Lienzo de la muralla medieval que quedó al descubierto tras el derribo de Casa de los Solano.

               No ha sido una sorpresa, ni mucho menos, que al demoler el edificio hayan aparecido restos de la antigua muralla medieval de la ciudad, como se aprecia claramente en la fotografía que acompaña este texto. Exactamente donde se ubica este edificio discurría uno de los paños de la antigua muralla arriacense, que venía desde Bejanque por la calle de la Mina, y en su entorno se localizaba una de las principales arcadas de entrada a la ciudad, la conocida como puerta del Mercado ya que en lo que hoy es la plaza de Santo Domingo se emplazaba el antiguo mercado local, allende muralla. Como exacta y puntualmente ha informado Guadalajara Diario, los arqueólogos van a trabajar al menos durante un mes en los restos de muralla encontrados para cumplir con las leyes de patrimonio nacional y regional. En función de los resultados del estudio arqueológico se actuará posteriormente con los restos, conforme determinan la Ley de Patrimonio Cultural de Castilla-La Mancha, y las ordenanzas municipales. Confío en que lo que pueda ser conservable e integrable en el nuevo edificio, se conserve e integre -hay fórmulas muy imaginativas para ello, que preservan parcialmente los restos, al tiempo que ponen en valor la nueva construcción-, y lo que no, se documente y proteja adecuadamente, como exigen las leyes y como aconseja el sentido común.

Guadalajara es una ciudad que, por diversas causas y a lo largo del tiempo, especialmente desde el siglo XIX, viene sufriendo un continuo deterioro, cuando no auténtico expolio, de su patrimonio histórico y artístico, que nunca termina de cesar. Las bombas y la dinamita en las guerras -por aquí han pasado y dejado su huella destructora, primero las carlistas y después la Civil-, las piquetas ligeras en los tiempos de paz, confundir lo antiguo con lo viejo y acabar con ello en aras de una supuesta modernidad, todo esto salpimentado por no pocas decisiones municipales cuestionables, tanto en tiempos preconstitucionales como constitucionales, y avinagrado por una especulación que a veces llegó al descaro, han sido ingredientes que se han sido sumando para formar esta ensalada urbanística y arquitectónica que aqueja al casco histórico de Guadalajara en numerosos puntos críticos y que va a ser ya muy difícil aderezar justo en su punto porque hay mucho tomate.
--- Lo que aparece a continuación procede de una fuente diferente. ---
Lemma extracted_rows_grow_with_the_limit_witness :
  hotel_backend._extract_hotels_from_serp_json spec.sample_runtime spec.sample_serp 1
    `prefix_of` hotel_backend._extract_hotels_from_serp_json spec.sample_runtime spec.sample_serp 5
  /\ length (hotel_backend._extract_hotels_from_serp_json spec.sample_runtime spec.sample_serp 5)
     = 2%nat.
Proof.
  split.
  - apply (proj1 (extracted_rows_grow_with_the_limit
                    spec.sample_runtime spec.sample_serp 1 5)). lia.
  - apply (proj1 (proj2 (extracted_rows_grow_with_the_limit
                           spec.sample_runtime spec.sample_serp 5 5) ltac:(vm_compute; discriminate))).
Defined.

Lemma walk_finds_candidates_of_every_subtree_witness :
  hotel_backend.walk spec.sample_runtime (spec.hotel_node "B" "$80") []
    `sublist_of` hotel_backend.walk spec.sample_runtime spec.sample_serp [].
Proof.
  apply (proj1 (proj2 (walk_finds_candidates_of_every_subtree
                         spec.sample_runtime spec.sample_serp))).
  apply (list_elem_of_lookup_2 _ 5%nat). reflexivity.
Defined.

(** * Further properties of the gateway call and of the search *)

Section SearchMore.
Import hotel_backend spec.
Context (rt : Runtime).
Variable post : Request -> result Response.
Variable env : Env.

Lemma require_creds_present (key zone : string) :
  creds_present env key zone -> _require_creds env = Ok tt.
Proof.
  intros (Hk & Hz & Hk' & Hz'). unfold _require_creds. rewrite Hk, Hz. simpl.
  destruct (String.eqb_spec key ""); [contradiction | ].
  destruct (String.eqb_spec zone ""); [contradiction | ]. reflexivity.
Qed.

Lemma require_creds_inv :
  _require_creds env = Ok tt -> exists key zone, creds_present env key zone.
Proof.
  unfold _require_creds, creds_present.
  destruct (BRIGHT_API_KEY env) as [key | ]; [ | discriminate].
  destruct (BRIGHT_SERP_ZONE env) as [zone | ]; simpl;
    [ | rewrite orb_true_r; discriminate].
  destruct (String.eqb_spec key ""); [discriminate | ].
  destruct (String.eqb_spec zone ""); [discriminate | ].
  intros _. exists key, zone. tauto.
Qed.

(** X6: [serp_direct] returns a response only when both credentials are
    set and not empty, the gateway answered the one request sent, and the
    status is 2xx; that request goes to the fixed endpoint with the key as
    bearer token, the zone, the target url and the raw format, and a timeout
    of 60 seconds. *)
Theorem serp_direct_returns_only_authorized_2xx_responses (url : string) (resp : Response) :
  serp_direct post env url = Ok resp ->
  exists key zone req,
    creds_present env key zone
    /\ post req = Ok resp
    /\ 200 <= status_code resp < 300
    /\ req_endpoint req = "https://api.brightdata.com/request"
    /\ req_headers req = [ ("Authorization", "Bearer " +:+ key);
                           ("Content-Type", "application/json") ]
    /\ req_json req = [ ("zone", JStr zone); ("url", JStr url); ("format", JStr "raw") ]
    /\ req_timeout_s req = 60.
Proof.
  unfold serp_direct. intros H.
  destruct (_require_creds env) as [[] | e] eqn:Hcreds;
    cbn [mbind result_bind] in H; [ | discriminate H].
  destruct (require_creds_inv Hcreds) as (key & zone & Hpresent).
  pose proof Hpresent as (Hk & Hz & _ & _).
  rewrite Hk, Hz in H. cbn [str_of_opt json_of_opt] in H.
  match type of H with
  | context [post ?r] => destruct (post r) as [resp' | e] eqn:Hpost;
                         cbn [mbind result_bind] in H; [ | discriminate H];
                         exists key, zone, r
  end.
  unfold raise_for_status in H.
  destruct ((200 <=? status_code resp') && (status_code resp' <? 300)) eqn:Hstatus;
    cbn [mbind result_bind mret result_ret] in H; [ | discriminate H].
  injection H as <-.
  apply andb_true_iff in Hstatus as [Hlo Hhi].
  apply Z.leb_le in Hlo. apply Z.ltb_lt in Hhi.
  split; [exact Hpresent | ]. split; [exact Hpost | ]. split; [lia | ].
  repeat split; reflexivity.
Qed.

Lemma search_unfold (city_or_iata checkin checkout : string) (adults : Z)
    (currency country lang : string) (limit : Z) :
  search_hotels_google rt post env city_or_iata checkin checkout adults
    currency country lang limit
  = match serp_direct post env
            (hotels_url (resolve_city city_or_iata) checkin checkout adults currency country lang)
          ≫= resp_json with
    | Raise _ => Ok []
    | Ok data =>
        nights ← _nights checkin checkout;
        mret (map (assemble (resolve_city city_or_iata) nights)
                (_extract_hotels_from_serp_json rt data limit))
    end.
Proof. reflexivity. Qed.

Lemma search_gateway_failure
    (city_or_iata checkin checkout : string) (adults : Z)
    (currency country lang : string) (limit : Z) :
  (forall url, exists e, serp_direct post env url ≫= resp_json = Raise e) ->
  search_hotels_google rt post env city_or_iata checkin checkout adults
    currency country lang limit = Ok [].
Proof.
  intros Hfail. rewrite search_unfold.
  match goal with |- context [serp_direct post env ?u] => destruct (Hfail u) as [e ->] end.
  reflexivity.
Qed.

Lemma serp_fails_when_post_raises :
  (forall req, exists e, post req = Raise e) ->
  forall url, exists e, serp_direct post env url ≫= resp_json = Raise e.
Proof.
  intros Hpost url. unfold serp_direct.
  destruct (_require_creds env) as [[] | e]; [ | exists e; reflexivity].
  cbn [mbind result_bind].
  match goal with |- context [post ?r] => destruct (Hpost r) as [e ->] end.
  exists e. reflexivity.
Qed.

Lemma serp_fails_on_status :
  (forall req, exists resp, post req = Ok resp
                 /\ (status_code resp < 200 \/ 300 <= status_code resp)) ->
  forall url, exists e, serp_direct post env url ≫= resp_json = Raise e.
Proof.
  intros Hpost url. unfold serp_direct.
  destruct (_require_creds env) as [[] | e]; [ | exists e; reflexivity].
  cbn [mbind result_bind].
  match goal with |- context [post ?r] => destruct (Hpost r) as (resp & -> & Hstatus) end.
  cbn [mbind result_bind]. unfold raise_for_status.
  replace ((200 <=? status_code resp) && (status_code resp <? 300)) with false.
  - eexists. reflexivity.
  - symmetry. apply andb_false_iff.
    destruct Hstatus; [left; apply Z.leb_gt | right; apply Z.ltb_ge]; lia.
Qed.

Lemma serp_fails_on_body :
  (forall req, exists resp e, post req = Ok resp /\ resp_json resp = Raise e) ->
  forall url, exists e, serp_direct post env url ≫= resp_json = Raise e.
Proof.
  intros Hpost url. unfold serp_direct.
  destruct (_require_creds env) as [[] | e]; [ | exists e; reflexivity].
  cbn [mbind result_bind].
  match goal with |- context [post ?r] => destruct (Hpost r) as (resp & e & -> & Hjson) end.
  cbn [mbind result_bind].
  destruct (raise_for_status resp) as [[] | e']; [ | exists e'; reflexivity].
  cbn [mbind result_bind mret result_ret]. rewrite Hjson. exists e. reflexivity.
Qed.

Lemma search_never_raises
    (city_or_iata checkin checkout : string) (adults : Z)
    (currency country lang : string) (limit : Z) (e : exn) :
  search_hotels_google rt post env city_or_iata checkin checkout adults
    currency country lang limit <> Raise e.
Proof.
  rewrite search_unfold.
  destruct (serp_direct post env _ ≫= resp_json) as [data | e']; [ | discriminate].
  destruct (nights_total checkin checkout) as [nights ->]. discriminate.
Qed.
Demasiado. No se si es muy afortunado el símil gastronómico, pero expresivo seguro que sí y, como bien saben los actores y el público veteranos, hay veces en que es necesario sobreactuar, incluso caer en el histrionismo, para que el personal se entere de qué va la obra, nunca mejor dicho.
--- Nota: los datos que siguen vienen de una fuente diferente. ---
(** ** The matches of the token pattern in a text *)

Lemma search_found (s : jstring) (pos : Z) (m : RegExpMatch.t) (rest : jstring) :
  search s pos = Some (m, rest) ->
  exists n : nat,
    RegExpMatch.index m = pos + Z.of_nat n
    /\ match_token (drop n s) = Some (RegExpMatch.m1 m, RegExpMatch.m2 m, rest)
    /\ RegExpMatch.m0 m = token_text (RegExpMatch.m1 m) (RegExpMatch.m2 m)
    /\ drop n s = RegExpMatch.m0 m ++ rest
    /\ forall k : nat, (k < n)%nat -> match_token (drop k s) = None.
Proof.
  revert pos. induction s as [|c s IH]; intros pos H; rewrite search_eq in H.
  - by destruct (match_token []) as [[[id params] r]|] eqn:E.
  - destruct (match_token (c :: s)) as [[[id params] r]|] eqn:E.
    + assert (Hm : m = RegExpMatch.mk pos (str "[[Block:" ++ id ++ params ++ str "]]")
                                      id params) by congruence.
      assert (Hr : rest = r) by congruence. subst m rest.
      exists 0%nat. cbn [RegExpMatch.index RegExpMatch.m0 RegExpMatch.m1 RegExpMatch.m2].
      split; [lia|]. split; [done|]. split; [done|]. split; [|lia].
      apply match_token_spec in E as [E _]. rewrite drop_0, E.
      by rewrite <- !app_assoc.
    + destruct (IH (pos + 1) H) as (n & Hi & Hmatch & Hm0 & Hdrop & Hnone).
      exists (S n). split; [lia|]. split; [done|]. split; [done|]. split; [done|].
      intros k Hk. destruct k as [|k]; [done|]. apply Hnone. lia.
Qed.

Lemma search_intro (s : jstring) (pos : Z) (n : nat) (id params rest : jstring) :
  (forall k : nat, (k < n)%nat -> match_token (drop k s) = None) ->
  match_token (drop n s) = Some (id, params, rest) ->
  search s pos
  = Some (RegExpMatch.mk (pos + Z.of_nat n) (token_text id params) id params, rest).
Proof.
  revert s pos. induction n as [|n IH]; intros s pos Hnone Hmatch; rewrite search_eq.
  - rewrite drop_0 in Hmatch. rewrite Hmatch. by rewrite Z.add_0_r.
  - pose proof (Hnone 0%nat ltac:(lia)) as H0. rewrite drop_0 in H0. rewrite H0.
    destruct s as [|c s]; [by rewrite drop_nil in Hmatch|].
    rewrite (IH s (pos + 1)).
    + do 3 f_equal. lia.
    + intros k Hk. apply (Hnone (S k)). lia.
    + exact Hmatch.
Qed.

(** The matches of a text read from position [pos] on, without a bound
    on the number of rounds. *)
Lemma exec_loop_unfold (s : jstring) (pos : Z) :
  exec_loop (length s) s pos
  = match search s pos with
    | None => []
    | Some (m, rest) => m :: exec_loop (length rest) rest (match_end m)
    end.
Proof.
  destruct s as [|c t] eqn:Es.
  - by rewrite exec_loop_nil.
  - rewrite <- Es. replace (length s) with (S (length t)) by (by subst).
    rewrite exec_loop_S.
    destruct (search s pos) as [[m rest]|] eqn:E; [|done].
    apply search_shorter in E. f_equal. apply exec_loop_fuel; subst; simpl in *; lia.
Qed.

(** Where the matches are: each one is a piece of the text, at the
    position it reports, and the pieces come one after the other. *)
Lemma exec_loop_located (n : nat) :
  forall (s pre : jstring) (ms : list RegExpMatch.t),
    length s = n ->
    exec_loop (length s) s (len pre) = ms ->
    Forall (fun m => len pre <= RegExpMatch.index m
                     /\ match_end m <= len (pre ++ s)
                     /\ slice (pre ++ s) (RegExpMatch.index m) (match_end m)
                        = RegExpMatch.m0 m
                     /\ RegExpMatch.m0 m
                        = token_text (RegExpMatch.m1 m) (RegExpMatch.m2 m)) ms
    /\ forall i j mi mj, (i < j)%nat -> ms !! i = Some mi -> ms !! j = Some mj ->
         match_end mi <= RegExpMatch.index mj.
Proof.
  induction n as [n IH] using lt_wf_ind. intros s pre ms Hn Hms.
  rewrite exec_loop_unfold in Hms.
  destruct (search s (len pre)) as [[m rest]|] eqn:E; [|subst ms; split; [done|]].
  2: { intros i j mi mj _ Hi. done. }
  pose proof (search_shorter _ _ _ _ E) as Hshort.
  destruct (search_found _ _ _ _ E) as (k & Hi & _ & Hm0 & Hdrop & _).
  assert (Hs : s = take k s ++ RegExpMatch.m0 m ++ rest)
    by (by rewrite <- Hdrop, take_drop).
  assert (Hk : (k <= length s)%nat).
  { destruct (decide (k <= length s)%nat); [done|].
    rewrite drop_ge in Hdrop by lia. rewrite Hm0 in Hdrop. done. }
  assert (Hend : match_end m = len ((pre ++ take k s) ++ RegExpMatch.m0 m)).
  { unfold match_end. rewrite Hi, !len_app. unfold len. rewrite length_take. lia. }
  destruct (IH (length rest) ltac:(lia) rest ((pre ++ take k s) ++ RegExpMatch.m0 m)
              (exec_loop (length rest) rest (match_end m)) eq_refl)
    as [Hall Hsorted]; [by rewrite Hend|].
  assert (Hwhole : ((pre ++ take k s) ++ RegExpMatch.m0 m) ++ rest = pre ++ s).
  { rewrite Hs at 2. by rewrite <- !app_assoc. }
  rewrite Hwhole in Hall. subst ms. split.
  - constructor.
    + split; [lia|]. split; [|split; [|done]].
      * rewrite Hend, <- Hwhole, (len_app _ rest). pose proof (len_nonneg rest). lia.
      * unfold slice. rewrite <- Hwhole.
        replace (Z.to_nat (RegExpMatch.index m)) with (length (pre ++ take k s))
          by (rewrite Hi, length_app, length_take; unfold len; lia).
        rewrite <- (app_assoc (pre ++ take k s)), drop_app_length.
        replace (Z.to_nat (match_end m - RegExpMatch.index m))
          with (length (RegExpMatch.m0 m)) by (unfold match_end, len; lia).
        by rewrite take_app_length.
    + eapply Forall_impl; [exact Hall|]. intros x (Hx1 & Hx2 & Hx3 & Hx4).
      split; [|done]. rewrite <- Hend in Hx1. unfold match_end in Hx1.
      pose proof (len_nonneg (RegExpMatch.m0 m)). lia.
  - intros i j mi mj Hij Hmi Hmj. destruct j as [|j]; [lia|].
    destruct i as [|i].
    + injection Hmi as <-. simpl in Hmj.
      rewrite Forall_forall in Hall.
      destruct (Hall mj) as (Hx & _); [by eapply list_elem_of_lookup_2|].
      by rewrite <- Hend in Hx.
    + simpl in Hmi, Hmj. eapply (Hsorted i j); [lia|done..].
Qed.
Termino ya recomendando a aquellos lectores que no conozcan con detalle el trazado de la muralla medieval de la ciudad y la traza urbana de ese mismo tiempo que visiten cualquier fin de semana o día festivo el Torreón del Alamín. Además de descubrir el singular interior de un torreón medieval y que junto con el puente de Infantas (siglo XIII) forma una histórica y evocadora estampa, van a poder conocer a través de una magnífica maqueta y diferentes grabados y objetos el sistema defensivo murado de Guadalajara, entre dos barrancos (Alamín y San Antonio), además de su antigua trama viaria, de calles estrechas adaptadas a las curvas de nivel. Guadalajara no nació en los años sesenta con los polígonos de descongestión de Madrid, no. Hace ya mucho tiempo que en esta ciudad debía haberse abierto la muralla al conocimiento pues de él se deriva la autoestima y de ella el celo por preservar lo que es digno de ser preservado. Parafraseando a Nicolás Guillén y su conocido poema que musicó Quilapayún, hay que abrir la muralla al viento y la yerbabuena de la conservación y puesta en valor del patrimonio y cerrársela al veneno y al puñal de las piquetas irresponsables y especuladoras, pero también de las indiferentes.